Gli altri provvedimenti previsti dal Consiglio federale, come l'introduzione del sistema del prezzo di riferimento per i medicinali il cui brevetto è scaduto, saranno esaminati dopo la sessione estiva.

Risparmi necessari

Dal 2012, la situazione è diventata sempre più difficile. Ma sussistono possibilità per contenere i costi della salute, ha indicato Pierre-Yves Maillard (PS/VD) a nome della commissione. I premi sono raddoppiati dall'introduzione dell'assicurazione obbligatoria nel 1996. Un cambiamento è necessario, gli ha fatto eco Christian Lohr (PPD/TG).
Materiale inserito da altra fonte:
(** C7: a Save whose permission is granted and whose capture and write
    succeed issues, in this order, the permission request, the capture of
    the rendered code, the write of the captured URI and the "Guardado"
    alert, and leaves the screen and the other suspended handlers as they
    were. *)
Theorem save_success_run p σ uri :
  enabled p (ui σ) PressSave = true →
  sys_run p [UI PressSave; Settle (length (tasks σ)) (StatusResponse ‹"granted"›);
             Settle (length (tasks σ)) (CapturedUri uri); Settle (length (tasks σ)) Done] σ =
  Some (σ, [ERequestMediaPermission; ECapture (qrCodeProps p (ui σ)); ESaveToLibrary uri;
            EAlert ‹"Guardado"› msg_saved]).
Proof.
  intros Hen. destruct (export_enabled_guard p (ui σ) PressSave) as [Hp Hv]; [by left | done |].
  destruct σ as [s ts]; cbn [ui tasks] in *.
  rewrite (sys_run_cons _ _ _ _ _ _ (press_async _ _ _ _ _ _ _ Hen (start_save p s Hv))).
  rewrite (sys_run_cons _ _ _ _ _ _
    (settle_last p (setProcessing true s) ts SaveAwaitPermission
      (StatusResponse ‹"granted"›) _ _ (Some SaveAwaitCapture) eq_refl)).
  rewrite (sys_run_cons _ _ _ _ _ _
    (settle_last p (setProcessing true s) ts SaveAwaitCapture
      (CapturedUri uri) _ _ (Some SaveAwaitWrite) eq_refl)).
  rewrite (sys_run_cons _ _ _ _ _ _ (settle_last p (setProcessing true s) ts SaveAwaitWrite Done _ _ None eq_refl)).
  simpl. by rewrite app_nil_r, setProcessing_true_false.
Qed.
I costi aumentano in misura sproporzionata ha riconosciuto a sua volta il ministro della sanità Alain Berset.

Per Thomas de Courten (UDC/BL), queste piccole misure falliranno nella pratica. Gli effetti, in particolare finanziari, non sono noti. E, a suo avviso, sconosciuti sono pure i potenziali risparmi di ogni provvedimento.

Copia delle fatture

La trasmissione della copia delle fatture è uno degli aspetti più controversi di questo primo pacchetto. Contrariamente al Consiglio federale, la commissione preparatoria aveva deciso, seppur di misura, che questo compito spettasse all'assicuratore e non al fornitore di prestazioni.

L'assicurato avrebbe così dovuto ottenere tali copie assieme al calcolo delle prestazioni. Secondo la maggioranza, sarebbe più semplice e vantaggioso che i due documenti siano trasmessi dalla stessa fonte.
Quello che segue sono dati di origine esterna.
(* ===== verification/Logo.v ===== *)
(** * The logo: its switch, the picker and the QR code

    The switch (lines 275-280) writes [includeLogo]; [handlePickLogo]
    (lines 84-101) writes [logo]; the render spreads the logo into the
    [QRCode] props only when both are truthy (lines 209-216).  Turning the
    switch off therefore hides the logo without forgetting it, and a pick
    that settles while the switch is off is kept for when it is turned back
    on. *)

From S2P Require Import Prelude Regex HexValidator Screen Actions.
Import Screen Actions.

Set Warnings "-clear-no-such-hyp".

Module Logo.

(** The switch changes nothing the render's layering reads. *)
Lemma touchable_setIncludeLogo p b s :
  mainModalTouchable (render p (setIncludeLogo b s)) = mainModalTouchable (render p s).
Proof. by destruct s. Qed.

Lemma toggle_enabled p s b :
  mainModalTouchable (render p s) = true → p_allowCustomization p = true →
  includeLogo s = negb b → enabled p s (ToggleLogo b) = true.
Proof.
  intros Ht Hc Hi. unfold enabled. cbv zeta. rewrite Ht. simpl. rewrite Hc, Hi.
  by destruct b.
Qed.

(** C29: with the logo switch on, turning it off removes the logo from the
    QR code and turning it on again gives back exactly the state before,
    the picked logo included. *)
Theorem logo_switch_roundtrip p s :
  mainModalTouchable (render p s) = true → p_allowCustomization p = true →
  includeLogo s = true →
  (∃ s1, run_sync p [ToggleLogo false] s = Some s1 ∧ qr_logo (qrCodeProps p s1) = None) ∧
  run_sync p [ToggleLogo false; ToggleLogo true] s = Some s.
Proof.
  intros Ht Hc Hi.
  assert (E1 : enabled p s (ToggleLogo false) = true)
    by (apply toggle_enabled; [done | done | by rewrite Hi]).
  assert (E2 : enabled p (setIncludeLogo false s) (ToggleLogo true) = true)
    by (apply toggle_enabled; [by rewrite touchable_setIncludeLogo | done | by destruct s]).
  cbn [run_sync]. rewrite E1. cbn [sync_handler]. rewrite E2. cbn [sync_handler].
  split; [|state_eq s].
  eexists; split; [reflexivity|]. unfold qrCodeProps. simpl. by destruct (logo s).
Qed.

(** The screen with the logo switch on, the modal open and untouched. *)
Definition logo_on : State := setIncludeLogo true opened.

Lemma logo_switch_roundtrip_witness :
  mainModalTouchable (render no_props logo_on) = true ∧ p_allowCustomization no_props = true ∧
  includeLogo logo_on = true ∧
  (∃ s1, run_sync no_props [ToggleLogo false] logo_on = Some s1 ∧
         qr_logo (qrCodeProps no_props s1) = None) ∧
  run_sync no_props [ToggleLogo false; ToggleLogo true] logo_on = Some logo_on.
Proof.
  assert (H1 : mainModalTouchable (render no_props logo_on) = true) by (vm_compute; reflexivity).
  assert (H2 : p_allowCustomization no_props = true) by reflexivity.
  assert (H3 : includeLogo logo_on = true) by reflexivity.
  split; [exact H1|]. split; [exact H2|]. split; [exact H3|].
  exact (logo_switch_roundtrip no_props logo_on H1 H2 H3).
Defined.

(** C30: a logo pick that settles while the switch is off is kept: the
    picked URI is stored without reaching the QR code, and turning the
    switch on puts it in the QR code with the logo size and background
    colour of the props. *)
Theorem pick_kept_while_switch_off p σ i uri uris :
  tasks σ !! i = Some PickAwaitResult → includeLogo (ui σ) = false →
  mainModalTouchable (render p (ui σ)) = true → p_allowCustomization p = true →
  js_truthy uri = true →
  ∃ σ1 σ2,
    sys_exec p (Settle i (PickerResult false (uri :: uris))) σ = Some (σ1, []) ∧
    qr_logo (qrCodeProps p (ui σ1)) = None ∧
    sys_exec p (UI (ToggleLogo true)) σ1 = Some (σ2, []) ∧
    qr_logo (qrCodeProps p (ui σ2)) = Some (uri, p_logoSize p, p_logoBackgroundColor p).
Proof.
  intros Hi Hoff Ht Hc Hu. destruct σ as [s ts]; cbn [ui tasks] in *.
  assert (E1 : sys_exec p (Settle i (PickerResult false (uri :: uris))) (mkSys s ts) =
               Some (mkSys (setLogo (Some uri) s) (replace_task i None ts), []))
    by (simpl; by rewrite Hi).
  assert (Hen : enabled p (setLogo (Some uri) s) (ToggleLogo true) = true)
    by (apply toggle_enabled; [by destruct s | done | by destruct s]).
  pose proof (press_sync p _ (replace_task i None ts) (ToggleLogo true) _ Hen eq_refl) as E2.
  eexists _, _. split; [exact E1|]. split; [unfold qrCodeProps; simpl; by rewrite Hoff|].
  split; [exact E2|]. unfold qrCodeProps. simpl. by rewrite Hu.
Qed.

(** The screen after a granted pick permission, the switch turned off
    while the image library is open. *)
Definition picking_switched_off : Sys :=
  run_from_init no_props [UI PressMainButton; UI (ToggleLogo true); UI PressPickLogo;
                          Settle 0 (PermissionResponse true); UI (ToggleLogo false)].

Lemma pick_kept_while_switch_off_witness :
  tasks picking_switched_off !! 0%nat = Some PickAwaitResult ∧
  includeLogo (ui picking_switched_off) = false ∧
  mainModalTouchable (render no_props (ui picking_switched_off)) = true ∧
  p_allowCustomization no_props = true ∧ js_truthy ‹"file:///logo.png"› = true ∧
  ∃ σ1 σ2,
    sys_exec no_props (Settle 0 (PickerResult false [‹"file:///logo.png"›])) picking_switched_off
      = Some (σ1, []) ∧
    qr_logo (qrCodeProps no_props (ui σ1)) = None ∧
    sys_exec no_props (UI (ToggleLogo true)) σ1 = Some (σ2, []) ∧
    qr_logo (qrCodeProps no_props (ui σ2)) =
      Some (‹"file:///logo.png"›, p_logoSize no_props, p_logoBackgroundColor no_props).
Proof.
  assert (H1 : tasks picking_switched_off !! 0%nat = Some PickAwaitResult)
    by (vm_compute; reflexivity).
  assert (H2 : includeLogo (ui picking_switched_off) = false) by (vm_compute; reflexivity).
  assert (H3 : mainModalTouchable (render no_props (ui picking_switched_off)) = true)
    by (vm_compute; reflexivity).
  assert (H4 : p_allowCustomization no_props = true) by reflexivity.
  assert (H5 : js_truthy ‹"file:///logo.png"› = true) by reflexivity.
  split; [exact H1|]. split; [exact H2|]. split; [exact H3|]. split; [exact H4|].
  split; [exact H5|].
  exact (pick_kept_while_switch_off no_props picking_switched_off 0 _ [] H1 H2 H3 H4 H5).
Defined.

(** C33: every way a logo pick ends: a refused permission gets the
    "Permiso denegado" alert, a cancelled picker does nothing, a picked
    asset becomes the logo; a rejected call or an empty [assets] array
    (where [result.assets[0].uri] throws) rejects the handler's promise
    with no handler, as the code has no [try]/[catch].  Only a picked asset
    changes the state, and only its [logo]. *)
Theorem pick_endings p t o s s' effs :
  is_export t = false → resume p t o s = Some (s', effs, None) →
  (o = PermissionResponse false ∧ s' = s ∧ effs = [EAlert ‹"Permiso denegado"› msg_pick_denied]) ∨
  (∃ uris, o = PickerResult true uris) ∧ s' = s ∧ effs = [] ∨
  (∃ uri uris, o = PickerResult false (uri :: uris) ∧ s' = setLogo (Some uri) s ∧ effs = []) ∨
  ((o = Rejected ∨ o = PickerResult false []) ∧ s' = s ∧ effs = [EUnhandledRejection]).
Proof.
  intros Ht Hr. destruct t, o; simpl in Ht, Hr; try discriminate; repeat case_match;
    simplify_eq/=; eauto 10.
Qed.

Lemma pick_endings_witness :
  is_export PickAwaitResult = false ∧
  resume no_props PickAwaitResult (PickerResult false []) opened =
    Some (opened, [EUnhandledRejection], None) ∧
  ((PickerResult false [] = PermissionResponse false ∧ opened = opened ∧
      [EUnhandledRejection] = [EAlert ‹"Permiso denegado"› msg_pick_denied]) ∨
   (∃ uris, PickerResult false [] = PickerResult true uris) ∧ opened = opened ∧
      [EUnhandledRejection] = [] ∨
   (∃ uri uris, PickerResult false [] = PickerResult false (uri :: uris) ∧
      opened = setLogo (Some uri) opened ∧ [EUnhandledRejection] = []) ∨
   ((PickerResult false [] = Rejected ∨ PickerResult false [] = PickerResult false []) ∧
      opened = opened ∧ [EUnhandledRejection] = [EUnhandledRejection])).
Proof.
  assert (H1 : is_export PickAwaitResult = false) by reflexivity.
  assert (H2 : resume no_props PickAwaitResult (PickerResult false []) opened =
    Some (opened, [EUnhandledRejection], None)) by reflexivity.
  split; [exact H1|]. split; [exact H2|].
  exact (pick_endings no_props _ _ opened _ _ H1 H2).
Defined.

End Logo.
Ma in aula ha prevalso la minoranza guidata dal democentrista de Courten secondo il quale spetta al fornitore di prestazioni trasmettere all'assicurato una copia della fattura inviata all'assicuratore. Tale trasmissione, inoltre può avvenire anche per via elettronica.

Organizzazione tariffale

L'istituzione di un'organizzazione tariffale nazionale nell'ambito ambulatoriale, analoga a quella per le cure stazionarie, è stata invece approvata senza troppi problemi. Gli assicuratori dovrebbero comunicare gratuitamente a questa organizzazione i dati necessari all'elaborazione, allo sviluppo e al mantenimento delle strutture tariffali per i trattamenti ambulatoriali.
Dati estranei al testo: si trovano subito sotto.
Lemma elimination_loop_terminates_and_covers_witness :
  ∃ c unconfirmed,
    convert_symbols_to_ensembl (annotation_of ambiguous_genes) 5 example_symbols
    = Some (Ret (c, unconfirmed)) ∧
    (size c ≤ length example_symbols)%nat ∧
    ∀ s, s ∈ example_symbols → s ∈ dom c ∨ s ∈ unconfirmed.
Proof.
  apply (proj2 (elimination_loop_terminates_and_covers
                  (annotation_of ambiguous_genes) example_symbols) 5%nat).
  simpl. lia.
Defined.

(** * Further properties *)

From Stdlib Require Import Sorted.

(** ** Sorting *)

Lemma insert_by_Sorted {A : Type} (before : A → A → bool) x (l : list A) :
  (∀ a b, before a b = true ∨ before b a = true) →
  Sorted (decided before) l → Sorted (decided before) (insert_by before x l).
Proof.
  intros Htot. induction 1 as [|y l Hl IH Hy]; simpl.
  - repeat constructor.
  - destruct (before x y) eqn:Hxy.
    + constructor; [by constructor|]. by constructor.
    + assert (decided before y x) as Hyx.
      { destruct (Htot x y) as [?|?]; [congruence|done]. }
      constructor; [done|].
      destruct Hy as [|z l' Hz]; simpl; [by constructor|].
      destruct (before x z); by constructor.
Qed.

Lemma sort_by_Sorted {A : Type} (before : A → A → bool) (l : list A) :
  (∀ a b, before a b = true ∨ before b a = true) →
  Sorted (decided before) (sort_by before l).
Proof.
  intros Htot. induction l as [|x l IH]; simpl; [constructor|].
  by apply insert_by_Sorted.
Qed.

Lemma value_counts_sorted l :
  StronglySorted (decided (λ p q : string * nat, bool_decide (q.2 ≤ p.2)%nat))
    (value_counts l).
Proof.
  apply Sorted_StronglySorted.
  - intros p q r Hpq%bool_decide_eq_true Hqr%bool_decide_eq_true.
    apply bool_decide_eq_true. lia.
  - apply sort_by_Sorted. intros a b. rewrite !bool_decide_eq_true. lia.
Qed.
(** The writes the body of the inner loop of [resolve] makes for the [i]-th
    trait of the record behind [p]: those of the re-exports its handler's
    [resolve] returns, when the trait is ANALYZED and there is such a
    method and it returns. *)
Definition traitWrites (clazz : Declaration) (p : ref) (i : nat)
    (c : TraitCompiler) : list Write :=
  match traitAt c p i with
  | Some trait =>
    match Trait.state trait, DecoratorHandler.resolve (Trait.handler trait) with
    | ANALYZED, Some handler_resolve =>
      match handler_resolve clazz (Trait.analysis trait) with
      | Returns result =>
        match ResolveResult.reexports result with
        | Some reexports => writesOf clazz reexports
        | None => []
        end
      | Throws _ => []
      end
    | _, _ => []
    end
  | None => []
  end.

(** The writes of the loops of [resolve], in the order in which they are
    made, up to the end of the pass or to the throw that ends it. *)
Fixpoint traitsWrites (clazz : Declaration) (p : ref) (positions : list nat)
    (c : TraitCompiler) : list Write :=
  match positions with
  | [] => []
  | i :: rest =>
    traitWrites clazz p i c ++
    match resolveTrait clazz p i c with
    | (Normal _, c') => traitsWrites clazz p rest c'
    | (Abrupt _, _) => []
    end
  end.

Definition classWrites (clazz : Declaration) (c : TraitCompiler) : list Write :=
  match JsMap.get clazz (classes c) with
  | Some p =>
    match heap c !! p with
    | Some rec =>
      traitsWrites clazz p (seq 0 (List.length (ClassRecord.traits rec))) c
    | None => []
    end
  | None => []
  end.
(** * cmeinit: the CME boot / recovery controller

    A shallow embedding of [cmeinit/__main__.py] and the properties of its
    reset-hold classifier, image selector, module launcher and shutdown
    routine.

    Conventions of the embedding.
    - Durations and clock readings are integers in milliseconds
      ([time.sleep(0.05)] is [sleep 50]; a threshold of 3 seconds is [3000]).
    - The process acts on a [World]: the GPIO channel table, the marker files
      and the ordered [trace] of the calls it made.  A statement is a
      computation [M A] that returns, raises a Python exception, or has not
      finished: a loop whose fuel ran out, a [join] that has not returned.
    - What the program reads from outside (the level of the reset line, the
      clock, the output of the docker commands) comes from oracles indexed
      by the number of reads made so far. *)

From Stdlib Require Import ZArith NArith List Ascii String Bool Lia.
From stdpp Require Import base option list gmap strings.

Local Open Scope string_scope.
Local Open Scope list_scope.

(* ===================================================================== *)
(** ** The Python runtime fragment the program relies on *)

Module Py.

(** Built-in exceptions the program can meet. *)
Inductive exn : Type :=
| NameError (name : string)
| TypeError (callee : string) (given : nat)
| ValueError (text : string)
| IndexError
| RuntimeError (what : string)
| SystemExit (code : Z).

(** Outcome of running a statement: normal completion, an exception in
    flight, or a statement that has not finished (a loop that is still
    running when the fuel is used up, a blocking call that has not
    returned). *)
Inductive result (A : Type) : Type :=
| Return (a : A)
| Raise (e : exn)
| Running.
I fornitori di prestazioni e gli assicuratori dovrebbero trasmettere gratuitamente al Consiglio federale i dati di cui ha bisogno per approvare le tariffe e poter eventualmente fissarle autonomamente. Le misure per incoraggiare i forfait non dovrebbero inoltre essere bloccate.

Progetti pilota

La commissione preparatoria ha pure introdotto un nuovo articolo sui progetti pilota. Questi dovrebbero poter distanziarsi dalle regole previste dalla legge federale sull'assicurazione malattie al fine di sperimentare nuovi modelli meno costosi e più efficaci.

Tali progetti dovrebbero essere oggetto di una convenzione tra gli assicuratori e i fornitori di prestazioni. Dovrebbero inoltre essere sottoposti all'approvazione del Dipartimento federale dell'interno. Infine, la partecipazione ai progetti pilota deve svolgersi su base volontaria.

I dibattiti, come detto sono stati interrotti e riprenderanno ancora durante questa sessione estiva.